19 December 2008
At the movies: A Christmas Tale (Un Conte de Noel).
This year, Christmas finds the Vuillard family in a state of flux; matriarch Junon (Catherine Deneuve, as radiant and lovely as ever) has been diagnosed with a particularly vicious form of bone cancer, and without a marrow transplant, her days are numbered. It seems, though, that the only suitable donor is her son Henri (Mathieu Amalric, fresh from Quantum of Solace), who was banished from the family six years prior by his elder sister.
So this Christmas at the Vuillard house, with its children, grandchildren, lovers, and friends all brought together by disease and circumstance, scores will be settled, loves rekindled, hearts broken, and everyone will need a drink before midnight Mass.
French director Arnaud Desplechin is known for complex and moving dramas that aren't afraid of getting a little weird around the edges. His and cowriter Emmanuel Boudrieu's characters are like no others, and he creates such a vivid group of characters that you can't help but find a bit of your own family and experiences within the multifaceted individuals of the Vuillard family and their associates. Desplechin isn't that well-known, but he's breaking through to the global big leagues with this effort.

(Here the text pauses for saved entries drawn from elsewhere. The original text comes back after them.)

(** What [enough] keeps gives the same session. *)
Lemma enough_same_session startup blocks cut newer : enough startup blocks cut newer ->
  let L := survivors startup blocks in let L' := newer_segments newer ++ [segment_of cut] in
  same_session L L' /\ Exists checkpointed L /\ Exists checkpointed L' /\ records_only L'.
Proof.
  intros (older & segments & _ & Hs & Ht & Hb & Hi & Hm & Hx & Hc) L L'. pose proof (newer_context _ Ht Hb Hx) as Hctx.
  assert (records_only L) as Hr by apply survivors_records. unfold L in *. rewrite Hs in *.
  assert (records_only L') as Hr'.
  { pose proof (survivors_records cut newer) as H. by rewrite (survivors_newer cut [] newer Ht : survivors cut newer = _) in H. }
  destruct Hc as [Hc|(Hc & b1 & rest & ->)].
  - pose proof (newer_checkpointed _ Ht Hb Hc) as Hn. split_and!; [|apply Exists_app; by left..|done].
    etrans; [by apply prefix_same_session|]. symmetry. by apply prefix_same_session.
  - pose proof (segment_checkpointed _ Hm Hc) as Hck. pose proof (segment_of_app b1 cut) as Hg.
    pose proof (grows_checkpointed _ _ Hg Hck) as Hck'.
    rewrite (app_assoc _ [segment_of (b1 ++ cut)] rest : _ ++ segment_of (b1 ++ cut) :: rest = _) in *.
    assert (Exists checkpointed (newer_segments newer ++ [segment_of (b1 ++ cut)])) as He by (apply Exists_app; right; by constructor).
    assert (records_only (newer_segments newer ++ [segment_of (b1 ++ cut)])) as Hr1.
    { unfold records_only in Hr |- *. rewrite surviving_records_app in Hr. by apply Forall_app in Hr as [? _]. }
    split_and!; [|apply Exists_app; by left| |done].
    { etrans; [apply prefix_same_session; [apply Exists_app; by left|done..]|]. by apply grown_same_session. }
    apply Exists_app. right. by constructor.
Qed.
(** ** Events of the core *)

Record UserMessageEvent := mkUserMessageEvent {
  ue_client_id : option str;
  ue_message : str;
  ue_images : option (list str);
  ue_image_details : list (option ImageDetail);
  ue_local_images : list str;
  ue_local_image_details : list (option ImageDetail);
  ue_audio : option (list str);
  ue_local_audio : list str;
  ue_text_elements : list TextElement }.

Record ExecCommandBeginEvent := mkExecBegin {
  eb_call_id : str;
  eb_plugin_id : option str;
  eb_script_path : option str;
  eb_process_id : option str;
  eb_turn_id : str;
  eb_command : list str;
  eb_cwd : PathUri;
  eb_parsed_cmd : list ParsedCommand;
  eb_source : CommandExecutionSource }.

Record ExecCommandEndEvent := mkExecEnd {
  ee_begin : ExecCommandBeginEvent;
  ee_aggregated_output : str;
  ee_exit_code : Z;
  ee_duration : N;
  ee_status : ExecCommandStatus }.

Inductive GuardianAssessmentStatus := GaInProgress | GaApproved | GaDenied | GaTimedOut | GaAborted.

(** The actions that no item is made of carry nothing here. *)
Inductive GuardianAssessmentAction :=
| GCommand (command : str) (cwd : AbsolutePathBuf)
| GExecve (program : str) (argv : list str) (cwd : AbsolutePathBuf)
| GOther.

Record GuardianAssessmentEvent := mkAssessment {
  ga_target_item_id : option str;
  ga_plugin_id : option str;
  ga_script_path : option str;
  ga_turn_id : str;
  ga_status : GuardianAssessmentStatus;
  ga_action : GuardianAssessmentAction }.

Record DynamicToolCallRequest := mkDynRequest {
  dr_call_id : str;
  dr_turn_id : str;
  dr_namespace : option str;
  dr_tool : str;
  dr_arguments : Value }.

Record DynamicToolCallResponseEvent := mkDynResponse {
  ds_request : DynamicToolCallRequest;
  ds_content_items : list DynamicToolCallOutputContentItem;
  ds_success : bool;
  ds_duration : N }.

Record McpInvocation := mkInvocation { mi_server : str; mi_tool : str; mi_arguments : option Value }.

Record McpToolCallBeginEvent := mkMcpBegin {
  mb_call_id : str;
  mb_invocation : McpInvocation;
  mb_connector_id : option str;
  mb_mcp_app_resource_uri : option str;
  mb_link_id : option str;
  mb_app_name : option str;
  mb_action_name : option str;
  mb_plugin_id : option str;
  mb_read_only_hint : option bool }.

Record McpToolCallEndEvent := mkMcpEnd {
  me_begin : McpToolCallBeginEvent;
  me_duration : N;
  me_result : result CallToolResult str }.

Definition is_success (e : McpToolCallEndEvent) : bool :=
  match me_result e with
  | Ok result => negb (default false (ctr_is_error result))
  | Err _ => false
  end.

(** ** Items made of events *)

Definition build_file_change_item (call_id : str) (changes : gmap str FileChange) (status : PatchApplyStatus) : ThreadItem :=
  TFileChange call_id (convert_patch_changes changes) status.

Definition build_command_execution_begin_item (payload : ExecCommandBeginEvent) : ThreadItem :=
  let presentation := from_raw (eb_command payload) (eb_parsed_cmd payload) (eb_cwd payload) in
  TCommandExecution (eb_call_id payload) (eb_plugin_id payload) (eb_script_path payload) (pr_command presentation)
    (path_uri_into (eb_cwd payload)) (eb_process_id payload) (eb_source payload) CmdInProgress
    (pr_command_actions presentation) None None None.

Definition build_command_execution_end_item (payload : ExecCommandEndEvent) : ThreadItem :=
  let b := ee_begin payload in
  let aggregated_output := if is_nil (ee_aggregated_output payload) then None else Some (ee_aggregated_output payload) in
  let duration_ms := default i64_max (millis (ee_duration payload)) in
  let presentation := from_raw (eb_command b) (eb_parsed_cmd b) (eb_cwd b) in
  TCommandExecution (eb_call_id b) (eb_plugin_id b) (eb_script_path b) (pr_command presentation)
    (path_uri_into (eb_cwd b)) (eb_process_id b) (eb_source b) (command_status_of_exec (ee_status payload))
    (pr_command_actions presentation) aggregated_output (Some (ee_exit_code payload)) (Some duration_ms).
(** The exact match, first the current turn, then the others. *)
Lemma reports_matched (fin : ThreadHistoryBuilder -> ThreadHistoryBuilder) f id b :
  restatus f -> builder_ok b -> fin = finish_current_turn \/ (forall b, fin b = b) ->
  reports (fun b => Some (
    let active t := fin (record_changed_turn (from_pending_turn (f t)) (set_current (Some (f t)) b)) in
    match is_current id b with
    | Some t => active t
    | None =>
        match update_turn id (fun t => Some (f t)) (turns b) with
        | Some (Some (ts, t)) => record_changed_turn (from_pending_turn t) (set_turns ts b)
        | _ => match current_turn b with Some t => active t | None => b end
        end
    end)) b.
Proof.
  intros S Ok Fin. pose proof (reports_active fin f b S Ok Fin) as A.
  assert (Ic : forall c, is_current id (set_change_set c b) = is_current id b) by done.
  destruct (is_current id b) as [t|] eqn:I.
  - apply is_current_some in I as [C _]. eapply reports_ext; [|exact A]. intros c. cbv zeta. rewrite Ic. simpl. by rewrite C.
  - destruct (update_turn id (fun t => Some (f t)) (turns b)) as [[[ts t]|]|] eqn:U.
    + eapply reports_ext; [|by apply (reports_status_turn f id b ts t)]. intros c. cbv zeta. rewrite Ic. simpl. by rewrite U.
    + eapply reports_ext; [|exact A]. intros c. cbv zeta. rewrite Ic. simpl. by rewrite U.
    + eapply reports_ext; [|exact A]. intros c. cbv zeta. rewrite Ic. simpl. by rewrite U.
Qed.

Lemma reports_aborted payload b : builder_ok b -> reports (fun b => Some (handle_turn_aborted payload b)) b.
Proof.
  intros Ok. unfold handle_turn_aborted. destruct (ab_turn_id payload) as [id|].
  - apply (reports_matched (fun b => b) (apply_abort payload) id b); auto. apply restatus_abort.
  - apply (reports_active (fun b => b) (apply_abort payload) b); auto. apply restatus_abort.
Qed.

Lemma reports_complete payload b : builder_ok b -> reports (fun b => Some (handle_turn_complete payload b)) b.
Proof. intros Ok. apply (reports_matched finish_current_turn (apply_completion payload) _ b); auto. apply restatus_completion. Qed.

Lemma reports_compacted new_id b : builder_ok b -> reports (fun b => Some (handle_compacted new_id b)) b.
Proof.
  intros [Ok _]. destruct (ensure_turn_moves new_id b) as (t & b1 & es & M & C & T & S & F).
  exists es, (set_current (Some (mkPending (pt_id t) (pt_items t) (pt_item_index t) (pt_error t) (pt_status t) (pt_started_at t)
    (pt_completed_at t) (pt_duration_ms t) (pt_opened_explicitly t) true (pt_rollout_start_index t))) b1).
  split_and!; [| by destruct S as [-> | [? ->]] | |].
  - rewrite <- (app_nil_r es). eapply moves_trans; [exact M|]. rewrite (all_turns_current b1 t C).
    by eapply moves_mark.
  - unfold kept, keep; simpl. by rewrite andb_false_r.
  - intros c. unfold handle_compacted. rewrite F. by rewrite set_current_tracked.
Qed.

Lemma reports_collab new_id e b :
  builder_ok b -> reports (fun b => match collab_item e with Some i => upsert_item_in_current_turn new_id i b | None => Some b end) b.
Proof. intros Ok. destruct (collab_item e); [by apply reports_upsert_current, Ok | apply reports_idle, Ok]. Qed.

Definition is_rollback_event (e : EventMsg) : bool := match e with EvThreadRolledBack _ => true | _ => false end.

Though its primary concerns are not forgiveness, catharsis, and healing, you can find a lot in A Christmas Tale to compare with Rachel Getting Married; a willingness to get down and dirty with family structure and ties, a warts-and-all approach to getting to know people, and a sense of the otherworldy force that holds people together even when they don't particularly like one another.
Most Christmas movies are empty and built on hollow iconography- this one is a gift that keeps unwrapping itself, never exactly what you thought, but a surprise each time nonetheless.